Aayat froze in the glow of the corridor, her breath caught between fear and curiosity. His presence was overpowering even in silence, the firelight bending around him like he belonged more to shadow than flesh.
Then, his voice broke the stillness. Low. Rough. Commanding.
Anirudh: "You don't belong here."
Her lips parted, startled by the authority in his tone. Yet something inside her, something unexplainable, kept her rooted.
Aayat: "Maybe not. But neither do you… in this silence."
For a flicker of a moment, something shifted in his eyes — surprise, amusement, or perhaps recognition. He stepped closer, slow, deliberate, as though savoring each inch of space shrinking between them.
Anirudh: "You speak boldly for someone standing in my palace."
Aayat: "Boldness isn't a choice when silence feels heavier than words."
The corner of his mouth curved, not quite a smile, more a dangerous acknowledgment. He held her gaze a heartbeat longer — long enough to make her pulse race, long enough to make the air itself burn.

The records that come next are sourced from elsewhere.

(** The names that every object inherits from Object.prototype: those of
    the language standard and its annex for browsers, and three more that
    engines of the time of this code define. A read of one of them finds a
    value also where the object has no such property of its own. *)
Definition objectPrototypeNames : list string :=
  ["constructor"; "hasOwnProperty"; "isPrototypeOf"; "propertyIsEnumerable";
   "toLocaleString"; "toString"; "valueOf"; "__proto__";
   "__defineGetter__"; "__defineSetter__"; "__lookupGetter__"; "__lookupSetter__";
   "toSource"; "watch"; "unwatch"].

(** A name that no object inherits: reading it from an object yields the
    object's own property, or undefined. *)
Definition plainName (name : string) : Prop := name ∉ objectPrototypeNames.

(** A name that an assignment stores as an own property: every name but
    __proto__, which Object.prototype defines as an accessor. It is also
    the one key that goog.structs.Map does not keep. *)
Definition storableName (name : string) : Prop := name ≠ "__proto__".

(** The counter after [count] calls of getNextId_. *)
Definition idAfter (count : nat) (id_ : N) : N :=
  Nat.iter count (λ id_, RelationEntry.roundToNumber (id_ + 1)) id_.
Arguments idAfter : simpl never.

(** The calls that construct entries. *)
Inductive Construction :=
  | NewEntry (row : Row.t) (isPrefixApplied : bool)
  | FromRows (rows : list Row.t) (tables : list string)
  | CombineEntries (leftEntry : RelationEntry.t) (leftEntryTables : list string)
                   (rightEntry : RelationEntry.t) (rightEntryTables : list string).
(** *** Evaluator *)

Definition now_min_of (now_local : datetime) : Z :=
  (hour now_local * 60 + minute now_local)%Z.

(** Whether the window of [b] contains [now_min] (a failure when a time of
    [b] is malformed). *)
Definition window_contains (b : block) (now_min : Z) : option bool :=
  start <- _to_minutes (b_open b) ;;
  end_ <- _to_minutes (b_close b) ;;
  Some (in_window_of (crosses_midnight b) start end_ now_min).

(** Minutes from now until close: a full day is added exactly when the window
    crosses midnight and now is in its half before midnight. *)
Definition minutes_until_close (crosses : bool) (start end_ now_min : Z) : Z :=
  (end_ - now_min + (if crosses && (start <=? now_min) then 1440 else 0))%Z.

(** The last-order times of [b] are well formed. *)
Definition lo_parses (b : block) : Prop :=
  match lo_truthy (last_order b) with
  | Some d => lo_times d <> None
  | None => True
  end.

Definition is_open (st : open_status) : bool :=
  match st with
  | StatusOpen _ _ _ _ => true
  | _ => false
  end.

Definition closes_in_min (st : open_status) : option Z :=
  match st with
  | StatusOpen _ c _ _ => c
  | _ => None
  end.

Definition lo_in_min (st : open_status) : option Z :=
  match st with
  | StatusOpen _ _ l _ => l
  | _ => None
  end.

(** [open - now] for the blocks, in list order, that are not carried from the
    previous day and open strictly after now. *)
Definition future_opens (bs : list block) (now_min : Z) : list Z :=
  flat_map
    (fun b =>
       match _to_minutes (b_open b) with
       | Some st =>
           if negb (carried_from_prev b) && (st >? now_min)%Z
           then [(st - now_min)%Z] else []
       | None => []
       end)
    bs.

(** [opens_in_min] as the specification words it: the minimum of
    [future_opens], null when there is none. *)
Definition spec_opens_in_min (bs : list block) (now_min : Z) : option Z :=
  match future_opens bs now_min with
  | [] => None
  | x :: rest => Some (list_min x rest)
  end.

(** *** Last-order windows *)

Inductive lo_kind : Type := Generic | Food | Drinks.

Definition lo_kind_eqb (a b : lo_kind) : bool :=
  match a, b with
  | Generic, Generic | Food, Food | Drinks, Drinks => true
  | _, _ => false
  end.
Definition renderPostgresColumn (column : Column.t) : jsstring :=
  let parts :=
    [quoteIdent (Column.name column);
     type_token (Column.dataType column) column] in
  let parts := if negb (Column.nullable column)
               then parts ++ [str "NOT NULL"] else parts in
  let parts := match Column.default column with
               | Val d => parts ++ [str "DEFAULT " ++ d]
               | _ => parts
               end in
  let parts := match Column.generated column with
               | Val identity | Val sequence =>
                   parts ++ [str "-- TODO: ensure generation strategy is preserved"]
               | _ => parts
               end in
  let parts := match Column.collation column with
               | Val c => if truthy c
                          then parts ++ [str "COLLATE " ++ quoteIdent c]
                          else parts
               | _ => parts
               end in
  join (str " ") parts.

Definition renderMariaColumn (column : Column.t) : jsstring :=
  let parts :=
    [backtick (Column.name column);
     type_token (toUpperCase (Column.dataType column)) column] in
  let parts := if negb (Column.nullable column)
               then parts ++ [str "NOT NULL"] else parts in
  let parts := match Column.default column with
               | Val d => parts ++ [str "DEFAULT " ++ d]
               | _ => parts
               end in
  let parts := match Column.generated column with
               | Val auto_increment => parts ++ [str "AUTO_INCREMENT"]
               | _ => parts
               end in
  let parts := match Column.collation column with
               | Val c => if truthy c then parts ++ [str "COLLATE " ++ c]
                          else parts
               | _ => parts
               end in
  join (str " ") parts.

Definition renderPostgresCreateTable (table : Table.t) : jsstring :=
  let columns := map renderPostgresColumn (Table.columns table) in
  let columns :=
    match Table.primaryKey table with
    | Some pk =>
        columns
        ++ [str "CONSTRAINT "
            ++ quoteIdent (or_else (PrimaryKey.name pk)
                                   (Table.name table ++ str "_pkey"))
            ++ str " PRIMARY KEY ("
            ++ join (str ", ") (map quoteIdent (PrimaryKey.columns pk))
            ++ str ")"]
    | None => columns
    end in
  str "CREATE TABLE " ++ quoteIdent (Table.name table) ++ str " (" ++ [LF]
  ++ str "  " ++ join (str "," ++ [LF] ++ str "  ") columns ++ [LF] ++ str ");".
(** * Uplift report: a shallow embedding of [lib/helpers.py]

    The statistical core of the report (class [Helpers]) is embedded as
    executable Rocq functions.  Conventions:

    - a pandas DataFrame is the list of its rows, in row order; a column that
      can hold NaN after a left join is an [option];
    - integer columns ([ts], [user_id], [campaign_id], counts, micro-currency
      amounts) are [Z];
    - a Python/numpy float is read as an exact rational ([Q]); where numpy can
      produce a non-finite value (division by zero, mean of an empty array)
      the value is an [fval], which adds [PosInf], [NegInf] and [NaN] to the
      rationals.  Rounding and the sign of zero are outside the model, with
      two exceptions where rounding decides what the code does: the integer
      columns that [shift(1)] turns into 64-bit floats ([float64]), and the
      two quantile indices of the bootstrap, whose binary64 values are
      [float_lower_index] and [float_upper_index];
    - exceptions, the numpy random state and the lines written by [log] are
      threaded through a small state-and-error monad [M];
    - [scipy.stats.binom.ppf] and the raw draws of the numpy generator are
      external: they are Section variables. *)

From Stdlib Require Import String DecimalString ZArith QArith Qround Bool Lia Lqa List Permutation Sorted.
From Stdlib Require Import SpecFloat.
Import ListNotations.
Open Scope Z_scope.

Set Implicit Arguments.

And then, without another word, he turned and walked away. His footsteps echoed against the marble, each one final, controlled, leaving behind the scorch of his presence.
Aayat exhaled only when he vanished into the shadows.
---
Anirudh's Perspective
Inside his chamber, Anirudh shut the heavy wooden doors behind him. The silence that followed was not peace — it was fire.
He pressed a hand against the window, staring out at the flickering candles that lined the courtyard. But he didn't see the palace. He saw her.
The girl with paint on her fingers, dressed simply against the backdrop of his world of gold and blood. She had looked at him without lowering her gaze — not like the others who cowered, not like the ones who flattered and feared. No, this one had dared to meet his eyes and speak as though she had the right.
Aayat.
The name tasted dangerous even in his thoughts.
Anirudh closed his eyes, recalling every detail: the tremor in her breath when he spoke, the way candlelight clung to her skin, the defiance laced with innocence in her voice. She didn't belong in his palace, in his world, yet she stood there as though the silence itself bent for her.
And he hated it.
And he craved it.
Obsession was not new to him — power had always been his first. But this… this was different. It wasn't desire that pulled at him. It was possession. A demand rising in his chest like a storm.
"Mine," he whispered into the emptiness, the word tasting final, inevitable.
He would not rush it. No — she would come to him, piece by piece, until she forgot the world she had before him. Until her silence, her laughter, her very breath belonged only to him.
Anirudh's eyes darkened, his jaw set. The palace may be celebrating his brother's union, but deep in its shadows, his own had just been forged.
Not love.
Not yet.
Something darker. Something inevitable.
And it had Aayat's name carved into it.